Addiction experts say that there is no typical characteristic that makes a heroin addict. Heroin users come from all walks of life. They can be poor or rich, have PhDs or drop out of high school and can be any age. Death certificates simply do not tell how long someone may have been abusing heroin so it becomes difficult to determine where the real risks lie with regards to age and lifestyle.
Federal surveys done in 2011 report that less than 3 percent of all high school students have tried heroin and that there were more nearly 400,000 Americans of different ages addicted to it. Out of nearly one million visits to emergency rooms in 2009 because of drug overdose or illicit drug use, nearly 225,000 of those were related to heroin use.
Law enforcement officials believe that the numbers of Americans addicted to heroin are rising because it is more readily available today than it has been in the past and because it is a cheaper alternative than other prescription medications such as Oxycontin.
Interviews with heroin addicts showed that many have switched from Oxy to heroin.
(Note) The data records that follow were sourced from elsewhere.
(** * Brochure cost calculator: page-range parser and cost engine

    A shallow embedding of [src/src/BrochureCalculator.tsx].

    Conventions of the embedding.
    - JavaScript numbers that hold counts and page numbers are integers in the
      program (they come from [parseInt], from counters and from products of
      counters); they are modelled as [Z].  This is exact below 2^53.
    - JavaScript numbers that hold money are modelled as exact rationals [Q];
      every equation on money that is stated with Leibniz equality [=] relates
      two syntactically identical computations, so it does not depend on how
      the arithmetic rounds.
    - A JavaScript string is a list of UTF-16 code units, each one an [N].
    - The template strings of the three error messages are modelled by the
      constructors of [ParseError], which keep the interpolated values. *)

From Stdlib Require Import ZArith QArith List Bool Lia String Ascii.
From Stdlib Require Import Sorted Lqa FinFun.
Import ListNotations.

#[local] Open Scope Z_scope.

(** ** Price tables and tier lookup *)

Record Tier : Type := mkTier { min : Z; price : Q }.

Definition bwTiers : list Tier :=
  [ mkTier 1000 0.04;
    mkTier 500 0.05;
    mkTier 250 0.06;
    mkTier 100 0.07;
    mkTier 50 0.09;
    mkTier 1 0.1 ].

Definition colorTiers : list Tier :=
  [ mkTier 5000 0.38;
    mkTier 1000 0.18;
    mkTier 500 0.28;
    mkTier 250 0.35;
    mkTier 100 0.43;
    mkTier 50 0.69;
    mkTier 1 0.84 ].

(** The [for ... of] scan of [getPrice]: the first tier whose [min] the
    quantity reaches, if there is one. *)
Fixpoint firstTier (tiers : list Tier) (quantity : Z) : option Q :=
  match tiers with
  | [] => None
  | tier :: rest =>
      if quantity >=? min tier then Some (price tier)
      else firstTier rest quantity
  end.

(** [getPrice]: the scan, then the fall-back [tiers[tiers.length - 1].price].
    On an empty table the source would throw; both tables of the program are
    non-empty, and the model answers the price of a zero tier there. *)
Definition getPrice (tiers : list Tier) (quantity : Z) : Q :=
  match firstTier tiers quantity with
  | Some p => p
  | None => price (last tiers (mkTier 0 0))
  end.

(** ** The breakdown record *)

Record Breakdown : Type := mkBreakdown {
  swCount : Z;
  effectiveSwCount : Z;
  swUnitPrice : Q;
  swSurcharge : Q;
  swTotal : Q;
  colorCount : Z;
  effectiveColorCount : Z;
  colorUnitPrice : Q;
  colorSurcharge : Q;
  colorTotal : Q;
  bindingCount : Z;
  bindingCost : Q;
  totalCost : Q
}.

(** ** Imposition *)

(** [Array.prototype.some] and [Array.prototype.includes] on arrays of
    numbers. *)
Definition some {A : Type} (f : A -> bool) (xs : list A) : bool := existsb f xs.

Definition includes (xs : list Z) (p : Z) : bool := existsb (Z.eqb p) xs.

(** [Math.ceil(pagesPerBrochure / 4) * 4] on an integer page count. *)
Definition totalPagesOf (pagesPerBrochure : Z) : Z :=
  ((pagesPerBrochure + 3) / 4) * 4.

Definition sheetsOf (pagesPerBrochure : Z) : Z :=
  totalPagesOf pagesPerBrochure / 4.

(** The two impressions of sheet [j], as the array literal of the loop body. *)
Definition impressionsOf (totalPages j : Z) : list (list Z) :=
  let pageA := totalPages - 2 * j in
  let pageB := 1 + 2 * j in
  let pageC := 2 + 2 * j in
  let pageD := totalPages - (2 * j + 1) in
  [ [pageA; pageB]; [pageC; pageD] ].

(** The counters mutated by the loop: [(totalBW, totalColor)]. *)
Definition Counters : Type := (Z * Z)%type.

(** The callback of [impressions.forEach]. *)
Definition countImpression (pagesPerBrochure : Z) (colorPages : list Z)
    (acc : Counters) (pair : list Z) : Counters :=
  let '(totalBW, totalColor) := acc in
  if some (fun p => p <=? pagesPerBrochure) pair then
    let isColorImpression :=
      some (fun p => (p <=? pagesPerBrochure) && includes colorPages p) pair in
    if isColorImpression then (totalBW, totalColor + 1)
    else (totalBW + 1, totalColor)
  else acc.

(** One iteration of the [for (let j = 0; j < sheets; j++)] loop. *)
Definition sheetStep (pagesPerBrochure : Z) (colorPages : list Z)
    (totalPages : Z) (acc : Counters) (j : Z) : Counters :=
  fold_left (countImpression pagesPerBrochure colorPages)
            (impressionsOf totalPages j) acc.

(** The values taken by [j]: 0, 1, ..., sheets - 1 (none when sheets <= 0). *)
Definition sheetIndices (sheets : Z) : list Z :=
  map Z.of_nat (seq 0 (Z.to_nat sheets)).
(** C9, as stated, fails: the Settings API answers, with a name that is no
    time zone; the resolution has failed, and the handler does not return
    the sentence of the connection problem: it raises, outside its [try]
    block, and the user hears the apology of the catch-all handler. *)
Lemma timezone_answer_without_zone :
  requests_get_json world_no_zone
    (settings_url (a_device (born 2014 "November" 6) true))
    (settings_headers (a_device (born 2014 "November" 6) true))
  = Ok (JString "Mars/Olympus")
  /\ datetime_now world_no_zone (JString "Mars/Olympus")
     = Raise UnknownTimeZoneError
  /\ fst (handle world_no_zone (a_device (born 2014 "November" 6) true)
                 initial_state)
     = Raise UnknownTimeZoneError
  /\ spoken (launch_with_birthday world_no_zone
               (a_device (born 2014 "November" 6) true) initial_state)
     = Some "Sorry, I had trouble doing what you asked. Please try again."
  /\ spoken (launch_with_birthday world_no_zone
               (a_device (born 2014 "November" 6) true) initial_state)
     <> Some "There was a problem connecting to the service".
Proof.
  repeat split. discriminate.
Qed.
(** * Flipkart price alert bot: a shallow embedding of [flipkart_price_alert.py]

    The JSON document [product_alerts.json] maps a Telegram user id to the
    ordered list of that user's alerts.  Python dicts keep insertion order,
    so the document is modelled as an association list.  Alerts are records
    with the fixed key set written by [add_product].

    Network and HTML access are the environment: [get_product_details] is
    modelled over the outcome of the HTTP request and the results of the
    three CSS selector lookups, and the scan cycle [check_all_prices] takes
    the fetcher, the Telegram delivery outcome and the outcome of the file
    write as parameters.  The Unicode database of the interpreter, which
    [str.strip], [str.isdigit] and [int] consult, is a parameter too. *)

From Stdlib Require Import String Ascii ZArith List Bool Lia.
Import ListNotations.
Open Scope Z_scope.

(** ** Data model

    A Python [str] is modelled by its UTF-8 encoding, a [string] of bytes
    (a lone surrogate encoded as by the ["surrogatepass"] error handler).
    In UTF-8 a byte below 128 only ever stands for that ASCII character, so
    [==], [in] with an ASCII pattern, the search [pid=([^&]+)] and [str(n)]
    give the same answers on the encodings as on the code points; the
    Unicode-aware [str.strip], [str.isdigit] and [int] decode first. *)

(** One alert, as built by [add_product]; [aid] is the ['id'] key. *)
Record alert := mkAlert {
  aid : string;
  name : string;
  url : string;
  current_price : Z;
  target_price : Z;
  added_on : Z
}.

(** The dict returned by [get_product_details]. *)
Record product_details := mkDetails {
  pd_name : string;
  pd_price : Z;
  pd_url : string;
  pd_image : option string
}.

(** The whole document: user id -> list of alerts, in insertion order. *)
Definition products := list (string * list alert).

(** [products.get(user_id)] *)
Fixpoint lookup (user_id : string) (ps : products) : option (list alert) :=
  match ps with
  | [] => None
  | (u, l) :: r => if String.eqb u user_id then Some l else lookup user_id r
  end.

(** [products[user_id] = l]: replaces the value in place, or appends a new
    key at the end when it is absent. *)
Fixpoint set_user (user_id : string) (l : list alert) (ps : products) : products :=
  match ps with
  | [] => [(user_id, l)]
  | (u, l0) :: r =>
      if String.eqb u user_id then (u, l) :: r else (u, l0) :: set_user user_id l r
  end.

(** ** Text: UTF-8 and code points *)

Definition byte (b : ascii) : Z := Z.of_nat (nat_of_ascii b).

Definition ascii_of_Z (n : Z) : ascii := ascii_of_nat (Z.to_nat n).

(** A continuation byte [10xxxxxx]. *)
Definition cont (b : ascii) : bool := (128 <=? byte b) && (byte b <? 192).

(** The code points of a UTF-8 text.  Only well-formed encodings stand for
    Python strings; elsewhere a byte that does not start a complete
    sequence is read as the code point of its own value. *)
Fixpoint utf8_decode (s : string) : list Z :=
  match s with
  | EmptyString => []
  | String b1 r1 =>
      let x := byte b1 in
      if x <? 192 then x :: utf8_decode r1 else
      match r1 with
      | EmptyString => x :: utf8_decode r1
      | String b2 r2 =>
          if negb (cont b2) then x :: utf8_decode r1 else
          if x <? 224 then ((x - 192) * 64 + (byte b2 - 128)) :: utf8_decode r2 else
          match r2 with
          | EmptyString => x :: utf8_decode r1
          | String b3 r3 =>
              if negb (cont b3) then x :: utf8_decode r1 else
              if x <? 240 then
                (((x - 224) * 64 + (byte b2 - 128)) * 64 + (byte b3 - 128)) :: utf8_decode r3
              else
              match r3 with
              | EmptyString => x :: utf8_decode r1
              | String b4 r4 =>
                  if negb (cont b4) then x :: utf8_decode r1 else
                  ((((x - 240) * 64 + (byte b2 - 128)) * 64 + (byte b3 - 128)) * 64
                     + (byte b4 - 128)) :: utf8_decode r4
              end
          end
      end
  end.

(** The UTF-8 encoding of one code point. *)
Definition utf8_char (c : Z) : string :=
  if c <? 128 then String (ascii_of_Z c) EmptyString
  else if c <? 2048 then
    String (ascii_of_Z (192 + c / 64)) (String (ascii_of_Z (128 + c mod 64)) EmptyString)
  else if c <? 65536 then
    String (ascii_of_Z (224 + c / 4096))
      (String (ascii_of_Z (128 + (c / 64) mod 64))
         (String (ascii_of_Z (128 + c mod 64)) EmptyString))
  else
    String (ascii_of_Z (240 + c / 262144))
      (String (ascii_of_Z (128 + (c / 4096) mod 64))
         (String (ascii_of_Z (128 + (c / 64) mod 64))
            (String (ascii_of_Z (128 + c mod 64)) EmptyString))).

Fixpoint utf8_encode (l : list Z) : string :=
  match l with
  | [] => EmptyString
  | c :: r => (utf8_char c ++ utf8_encode r)%string
  end.

(** ** The interpreter's character database

    [str.strip], [str.isdigit] and [int] consult the Unicode database
    compiled into the interpreter; the program does not fix its version,
    so it is a parameter of the functions that use it, together with the
    limit set by [sys.set_int_max_str_digits]. *)
Record interp := mkInterp {
  py_isspace : Z -> bool;        (* Py_UNICODE_ISSPACE, as in str.isspace *)
  py_isdigit : Z -> bool;        (* Py_UNICODE_ISDIGIT, as in str.isdigit *)
  py_todecimal : Z -> option Z;  (* Py_UNICODE_TODECIMAL; None for -1 *)
  max_str_digits : nat           (* 0 when there is no limit *)
}.

(** What every version of the database says: the classes of the ASCII
    characters, that a decimal digit is a digit with a value from 0 to 9,
    and that whitespace is never a digit. *)
Record interp_ok (I : interp) : Prop := {
  ok_ascii_space : forall c, 0 <= c < 128 ->
    py_isspace I c = ((9 <=? c) && (c <=? 13)) || ((28 <=? c) && (c <=? 32));
  ok_ascii_digit : forall c, 0 <= c < 128 -> py_isdigit I c = (48 <=? c) && (c <=? 57);
  ok_ascii_decimal : forall c, 0 <= c < 128 ->
    py_todecimal I c = if (48 <=? c) && (c <=? 57) then Some (c - 48) else None;
  ok_decimal : forall c d, py_todecimal I c = Some d -> 0 <= d <= 9 /\ py_isdigit I c = true;
  ok_space_not_digit : forall c, py_isspace I c = true -> py_isdigit I c = false
}.

Fixpoint lstrip_ws (I : interp) (l : list Z) : list Z :=
  match l with
  | [] => []
  | c :: r => if py_isspace I c then lstrip_ws I r else l
  end.

(** [str.strip()] *)
Definition str_strip (I : interp) (l : list Z) : list Z :=
  rev (lstrip_ws I (rev (lstrip_ws I l))).

(** ** [int] *)

(** [Py_ISSPACE]: the ASCII whitespace skipped by [PyLong_FromString]. *)
Definition c_isspace (c : ascii) : bool :=
  match nat_of_ascii c with
  | 32 | 9 | 10 | 11 | 12 | 13 => true
  | _ => false
  end%nat.

Fixpoint c_lstrip (s : string) : string :=
  match s with
  | EmptyString => EmptyString
  | String c r => if c_isspace c then c_lstrip r else s
  end.

Fixpoint rev_str (s : string) : string :=
  match s with
  | EmptyString => EmptyString
  | String c r => (rev_str r ++ String c EmptyString)%string
  end.

Definition c_strip (s : string) : string := rev_str (c_lstrip (rev_str (c_lstrip s))).

(** The characters [PyLong_FromString] reads as digits in base 10. *)
Definition c_isdigit (c : ascii) : bool :=
  let n := nat_of_ascii c in ((48 <=? n) && (n <=? 57))%nat.

Definition digit_value (c : ascii) : Z := Z.of_nat (nat_of_ascii c) - 48.

(** Digits with single underscores between them; [prev_us] is [true] at
    the start, where an underscore is refused as after another one. *)
Fixpoint parse_digits (prev_us : bool) (acc : Z) (s : string) : option Z :=
  match s with
  | EmptyString => if prev_us then None else Some acc
  | String c r =>
      if c_isdigit c then parse_digits false (acc * 10 + digit_value c) r
      else if Ascii.eqb c "_"%char then (if prev_us then None else parse_digits true acc r)
      else None
  end.

Fixpoint count_digits (s : string) : nat :=
  match s with
  | EmptyString => 0%nat
  | String c r => if c_isdigit c then S (count_digits r) else count_digits r
  end.

(** [PyLong_FromString(s, &end, 10)] where the whole ASCII text must be
    read: surrounding whitespace, an optional sign, digits with single
    underscores between them; more digits than the limit (when there are
    more than 640 and a limit is set) raise [ValueError]. *)
Definition long_from_string (max_digits : nat) (s : string) : option Z :=
  match c_strip s with
  | EmptyString => None
  | String c r =>
      let '(sign, body) :=
        if Ascii.eqb c "-"%char then (-1, r)
        else if Ascii.eqb c "+"%char then (1, r)
        else (1, String c r) in
      match parse_digits true 0 body with
      | None => None
      | Some v =>
          let digits := count_digits body in
          if ((640 <? digits) && (0 <? max_digits) && (max_digits <? digits))%nat
          then None else Some (sign * v)
      end
  end.

Definition ascii_of_codes (l : list Z) : string :=
  fold_right (fun c s => String (ascii_of_Z c) s) EmptyString l.

(** [_PyUnicode_TransformDecimalAndSpaceToASCII] on a text with a
    non-ASCII character: characters below 127 are kept, whitespace becomes
    a space, a decimal digit its ASCII digit, and the first other
    character becomes ['?'], where the text is cut. *)
Fixpoint to_ascii_decimal (I : interp) (l : list Z) : string :=
  match l with
  | [] => EmptyString
  | c :: r =>
      if c <? 127 then String (ascii_of_Z c) (to_ascii_decimal I r)
      else if py_isspace I c then String " "%char (to_ascii_decimal I r)
      else match py_todecimal I c with
           | Some d => String (ascii_of_Z (48 + d)) (to_ascii_decimal I r)
           | None => String "?"%char EmptyString
           end
  end.

(** [int(s)] in base 10 ([PyLong_FromUnicodeObject]): an ASCII text is
    read as it is, another one after its translation to ASCII.  [None] is
    the [ValueError]. *)
Definition py_int (I : interp) (l : list Z) : option Z :=
  long_from_string (max_str_digits I)
    (if forallb (fun c => c <? 128) l then ascii_of_codes l else to_ascii_decimal I l).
When asked what drugs they were currently using, most reported that they had begun using heroin simply because it was more readily available than Oxy.
The risk,aside from the obvious addiction risks in general, of using heroin come from what may be included in it. Heroin is the same as an opioid addiction and follows the exact same brain process. The risk comes in the purity differences. Those using the drug simply do not know what may be added to it and some of these chemicals can be fatal when inhaled or injected.